- WORK ITEM -
Using the records below, transcribe word for word the stretch from the line that contains "(* ===== verification/Prelude.v ===== *)" through the line that contains "[LimitedRelay] under the", both end lines included, and nothing else.
Start of DATASET RECORDS
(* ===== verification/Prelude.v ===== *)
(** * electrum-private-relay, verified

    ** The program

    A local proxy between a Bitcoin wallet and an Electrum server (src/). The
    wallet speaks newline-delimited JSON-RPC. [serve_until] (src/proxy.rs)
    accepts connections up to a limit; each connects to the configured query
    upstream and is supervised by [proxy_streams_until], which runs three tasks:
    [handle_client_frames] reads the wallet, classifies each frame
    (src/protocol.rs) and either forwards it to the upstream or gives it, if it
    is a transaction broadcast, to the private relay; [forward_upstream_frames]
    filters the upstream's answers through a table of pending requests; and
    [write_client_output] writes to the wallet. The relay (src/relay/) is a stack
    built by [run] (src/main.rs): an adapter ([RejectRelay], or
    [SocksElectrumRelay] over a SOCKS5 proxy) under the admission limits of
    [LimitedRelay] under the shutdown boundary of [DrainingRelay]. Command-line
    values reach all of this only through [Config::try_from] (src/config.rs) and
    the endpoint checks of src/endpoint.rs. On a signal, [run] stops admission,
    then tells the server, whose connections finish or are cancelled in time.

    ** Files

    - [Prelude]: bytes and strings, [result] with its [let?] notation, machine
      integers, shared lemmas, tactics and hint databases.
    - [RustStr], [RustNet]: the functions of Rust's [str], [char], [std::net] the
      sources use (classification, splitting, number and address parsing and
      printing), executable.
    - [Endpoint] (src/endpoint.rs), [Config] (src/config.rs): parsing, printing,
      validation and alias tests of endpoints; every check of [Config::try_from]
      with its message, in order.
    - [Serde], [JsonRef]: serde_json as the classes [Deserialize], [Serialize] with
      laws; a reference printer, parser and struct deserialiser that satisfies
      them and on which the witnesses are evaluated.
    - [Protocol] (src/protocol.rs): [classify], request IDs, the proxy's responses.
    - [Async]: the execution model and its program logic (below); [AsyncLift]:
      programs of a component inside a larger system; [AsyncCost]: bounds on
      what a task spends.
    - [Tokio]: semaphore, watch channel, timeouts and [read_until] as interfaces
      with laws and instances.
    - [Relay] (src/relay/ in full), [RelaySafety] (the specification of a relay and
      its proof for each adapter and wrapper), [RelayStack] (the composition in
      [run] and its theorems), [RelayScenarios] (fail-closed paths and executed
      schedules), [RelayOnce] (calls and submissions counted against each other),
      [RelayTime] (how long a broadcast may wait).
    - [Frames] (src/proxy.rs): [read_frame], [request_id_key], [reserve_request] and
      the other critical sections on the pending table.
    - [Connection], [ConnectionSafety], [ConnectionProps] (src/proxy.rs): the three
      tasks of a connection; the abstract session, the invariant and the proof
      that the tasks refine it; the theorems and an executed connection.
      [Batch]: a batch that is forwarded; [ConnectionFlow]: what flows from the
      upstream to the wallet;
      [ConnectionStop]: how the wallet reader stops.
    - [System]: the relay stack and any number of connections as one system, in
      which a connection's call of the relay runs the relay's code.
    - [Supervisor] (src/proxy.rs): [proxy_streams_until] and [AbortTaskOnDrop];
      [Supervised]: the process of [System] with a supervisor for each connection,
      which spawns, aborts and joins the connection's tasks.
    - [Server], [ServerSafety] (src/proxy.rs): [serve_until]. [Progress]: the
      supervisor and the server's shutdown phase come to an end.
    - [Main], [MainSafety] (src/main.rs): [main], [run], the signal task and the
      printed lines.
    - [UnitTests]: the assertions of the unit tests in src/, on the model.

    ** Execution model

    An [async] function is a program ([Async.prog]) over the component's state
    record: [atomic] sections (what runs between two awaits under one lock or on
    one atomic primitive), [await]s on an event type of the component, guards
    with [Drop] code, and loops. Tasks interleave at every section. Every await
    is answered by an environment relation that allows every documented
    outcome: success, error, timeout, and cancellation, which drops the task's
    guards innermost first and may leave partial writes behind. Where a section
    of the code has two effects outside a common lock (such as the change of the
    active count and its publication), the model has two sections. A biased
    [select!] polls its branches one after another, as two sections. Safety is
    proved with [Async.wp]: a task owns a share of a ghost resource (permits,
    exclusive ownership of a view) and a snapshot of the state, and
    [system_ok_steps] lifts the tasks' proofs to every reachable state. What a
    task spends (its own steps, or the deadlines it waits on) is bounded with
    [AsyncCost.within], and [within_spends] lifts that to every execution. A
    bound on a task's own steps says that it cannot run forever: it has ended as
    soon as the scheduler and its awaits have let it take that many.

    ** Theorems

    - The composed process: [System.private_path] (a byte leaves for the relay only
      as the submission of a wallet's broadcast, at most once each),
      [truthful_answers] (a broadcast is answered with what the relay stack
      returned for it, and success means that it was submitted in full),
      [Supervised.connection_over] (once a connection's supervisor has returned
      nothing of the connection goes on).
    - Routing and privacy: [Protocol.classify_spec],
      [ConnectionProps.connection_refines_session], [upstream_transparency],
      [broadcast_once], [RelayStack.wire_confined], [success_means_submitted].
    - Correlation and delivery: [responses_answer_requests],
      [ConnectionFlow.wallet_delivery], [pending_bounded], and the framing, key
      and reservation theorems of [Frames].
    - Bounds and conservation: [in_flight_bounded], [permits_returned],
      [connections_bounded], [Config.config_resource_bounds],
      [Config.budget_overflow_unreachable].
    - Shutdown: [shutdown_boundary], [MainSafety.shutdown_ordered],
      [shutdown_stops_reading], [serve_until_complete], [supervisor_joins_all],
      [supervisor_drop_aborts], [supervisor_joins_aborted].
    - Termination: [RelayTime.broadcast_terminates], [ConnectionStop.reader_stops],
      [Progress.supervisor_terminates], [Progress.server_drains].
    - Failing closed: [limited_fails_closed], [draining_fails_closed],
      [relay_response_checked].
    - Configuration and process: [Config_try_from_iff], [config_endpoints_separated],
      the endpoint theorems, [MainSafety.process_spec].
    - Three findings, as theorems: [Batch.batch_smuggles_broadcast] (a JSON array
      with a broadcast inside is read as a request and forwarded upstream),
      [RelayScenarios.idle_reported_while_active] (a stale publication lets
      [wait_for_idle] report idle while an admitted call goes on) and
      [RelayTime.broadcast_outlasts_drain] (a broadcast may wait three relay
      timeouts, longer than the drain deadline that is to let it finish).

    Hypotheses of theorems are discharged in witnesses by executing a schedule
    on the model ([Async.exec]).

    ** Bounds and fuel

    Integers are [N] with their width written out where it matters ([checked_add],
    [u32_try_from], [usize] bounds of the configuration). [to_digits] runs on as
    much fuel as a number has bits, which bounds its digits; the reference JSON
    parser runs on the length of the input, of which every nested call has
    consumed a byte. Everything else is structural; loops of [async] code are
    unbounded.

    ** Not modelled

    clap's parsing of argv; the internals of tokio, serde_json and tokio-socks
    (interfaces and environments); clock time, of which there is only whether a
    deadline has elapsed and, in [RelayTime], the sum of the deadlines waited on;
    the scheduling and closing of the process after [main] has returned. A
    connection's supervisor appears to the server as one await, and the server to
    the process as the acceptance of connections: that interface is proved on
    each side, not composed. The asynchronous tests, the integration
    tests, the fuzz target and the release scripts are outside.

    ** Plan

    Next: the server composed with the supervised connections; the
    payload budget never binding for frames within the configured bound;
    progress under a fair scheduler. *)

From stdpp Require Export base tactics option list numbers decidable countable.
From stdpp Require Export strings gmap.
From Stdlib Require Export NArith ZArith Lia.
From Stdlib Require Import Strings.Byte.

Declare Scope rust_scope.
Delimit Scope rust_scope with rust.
End of DATASET RECORDS
Start of DATASET RECORDS
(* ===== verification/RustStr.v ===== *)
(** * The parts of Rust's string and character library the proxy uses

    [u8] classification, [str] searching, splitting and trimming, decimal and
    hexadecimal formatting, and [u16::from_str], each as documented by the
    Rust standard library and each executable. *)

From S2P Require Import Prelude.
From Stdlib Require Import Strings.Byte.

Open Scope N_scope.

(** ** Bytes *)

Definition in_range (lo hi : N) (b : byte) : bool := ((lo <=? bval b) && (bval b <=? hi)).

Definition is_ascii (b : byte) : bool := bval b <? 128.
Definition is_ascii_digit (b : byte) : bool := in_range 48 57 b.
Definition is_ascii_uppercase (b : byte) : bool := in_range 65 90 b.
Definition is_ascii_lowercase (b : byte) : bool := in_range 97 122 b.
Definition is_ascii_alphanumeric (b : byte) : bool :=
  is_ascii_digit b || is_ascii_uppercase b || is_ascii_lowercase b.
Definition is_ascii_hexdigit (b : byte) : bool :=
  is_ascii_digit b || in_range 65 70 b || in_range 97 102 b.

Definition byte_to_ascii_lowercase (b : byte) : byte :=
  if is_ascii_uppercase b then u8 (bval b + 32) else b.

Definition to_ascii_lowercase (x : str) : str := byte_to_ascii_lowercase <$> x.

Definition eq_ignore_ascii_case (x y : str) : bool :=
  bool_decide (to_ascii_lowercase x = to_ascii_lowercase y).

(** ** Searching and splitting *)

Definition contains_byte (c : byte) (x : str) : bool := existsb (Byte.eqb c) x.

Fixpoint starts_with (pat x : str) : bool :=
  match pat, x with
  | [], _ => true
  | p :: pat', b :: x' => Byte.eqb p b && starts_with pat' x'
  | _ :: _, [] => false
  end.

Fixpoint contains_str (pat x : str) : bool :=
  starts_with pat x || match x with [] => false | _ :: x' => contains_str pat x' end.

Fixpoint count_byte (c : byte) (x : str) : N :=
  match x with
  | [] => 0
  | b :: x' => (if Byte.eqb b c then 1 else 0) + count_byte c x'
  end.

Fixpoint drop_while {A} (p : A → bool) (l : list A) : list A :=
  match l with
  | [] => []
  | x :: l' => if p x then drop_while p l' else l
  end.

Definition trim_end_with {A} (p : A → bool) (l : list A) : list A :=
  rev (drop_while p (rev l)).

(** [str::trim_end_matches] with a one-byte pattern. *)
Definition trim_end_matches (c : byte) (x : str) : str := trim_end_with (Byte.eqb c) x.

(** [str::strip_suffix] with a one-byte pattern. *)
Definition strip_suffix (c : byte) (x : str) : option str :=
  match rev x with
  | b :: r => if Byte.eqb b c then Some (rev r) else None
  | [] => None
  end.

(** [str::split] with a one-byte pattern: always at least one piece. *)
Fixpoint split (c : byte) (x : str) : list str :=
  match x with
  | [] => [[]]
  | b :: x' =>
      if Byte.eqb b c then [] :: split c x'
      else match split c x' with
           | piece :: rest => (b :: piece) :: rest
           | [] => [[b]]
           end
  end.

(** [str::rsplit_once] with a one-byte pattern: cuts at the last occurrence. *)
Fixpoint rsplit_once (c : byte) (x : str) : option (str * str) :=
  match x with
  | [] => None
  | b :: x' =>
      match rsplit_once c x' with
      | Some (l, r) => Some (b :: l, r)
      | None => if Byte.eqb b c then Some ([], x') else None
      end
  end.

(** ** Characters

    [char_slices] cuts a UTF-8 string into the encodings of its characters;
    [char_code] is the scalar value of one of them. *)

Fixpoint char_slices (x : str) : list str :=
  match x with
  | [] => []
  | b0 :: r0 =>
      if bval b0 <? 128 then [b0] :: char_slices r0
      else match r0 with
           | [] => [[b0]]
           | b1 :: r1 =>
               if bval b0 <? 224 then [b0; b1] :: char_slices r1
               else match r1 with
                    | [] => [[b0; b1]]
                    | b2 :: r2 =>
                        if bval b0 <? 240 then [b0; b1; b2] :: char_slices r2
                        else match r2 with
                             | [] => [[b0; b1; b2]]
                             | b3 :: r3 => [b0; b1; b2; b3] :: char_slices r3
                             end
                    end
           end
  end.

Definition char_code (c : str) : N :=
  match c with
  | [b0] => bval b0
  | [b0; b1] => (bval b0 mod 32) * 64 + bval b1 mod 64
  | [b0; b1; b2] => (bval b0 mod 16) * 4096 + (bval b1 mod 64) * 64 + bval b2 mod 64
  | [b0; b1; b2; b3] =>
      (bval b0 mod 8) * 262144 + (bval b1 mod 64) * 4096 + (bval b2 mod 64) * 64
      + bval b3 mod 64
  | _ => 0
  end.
End of DATASET RECORDS
- ANSWER AREA -
(* ===== verification/Prelude.v ===== *)
(** * electrum-private-relay, verified

    ** The program

    A local proxy between a Bitcoin wallet and an Electrum server (src/). The
    wallet speaks newline-delimited JSON-RPC. [serve_until] (src/proxy.rs)
    accepts connections up to a limit; each connects to the configured query
    upstream and is supervised by [proxy_streams_until], which runs three tasks:
    [handle_client_frames] reads the wallet, classifies each frame
    (src/protocol.rs) and either forwards it to the upstream or gives it, if it
    is a transaction broadcast, to the private relay; [forward_upstream_frames]
    filters the upstream's answers through a table of pending requests; and
    [write_client_output] writes to the wallet. The relay (src/relay/) is a stack
    built by [run] (src/main.rs): an adapter ([RejectRelay], or
    [SocksElectrumRelay] over a SOCKS5 proxy) under the admission limits of
    [LimitedRelay] under the shutdown boundary of [DrainingRelay]. Command-line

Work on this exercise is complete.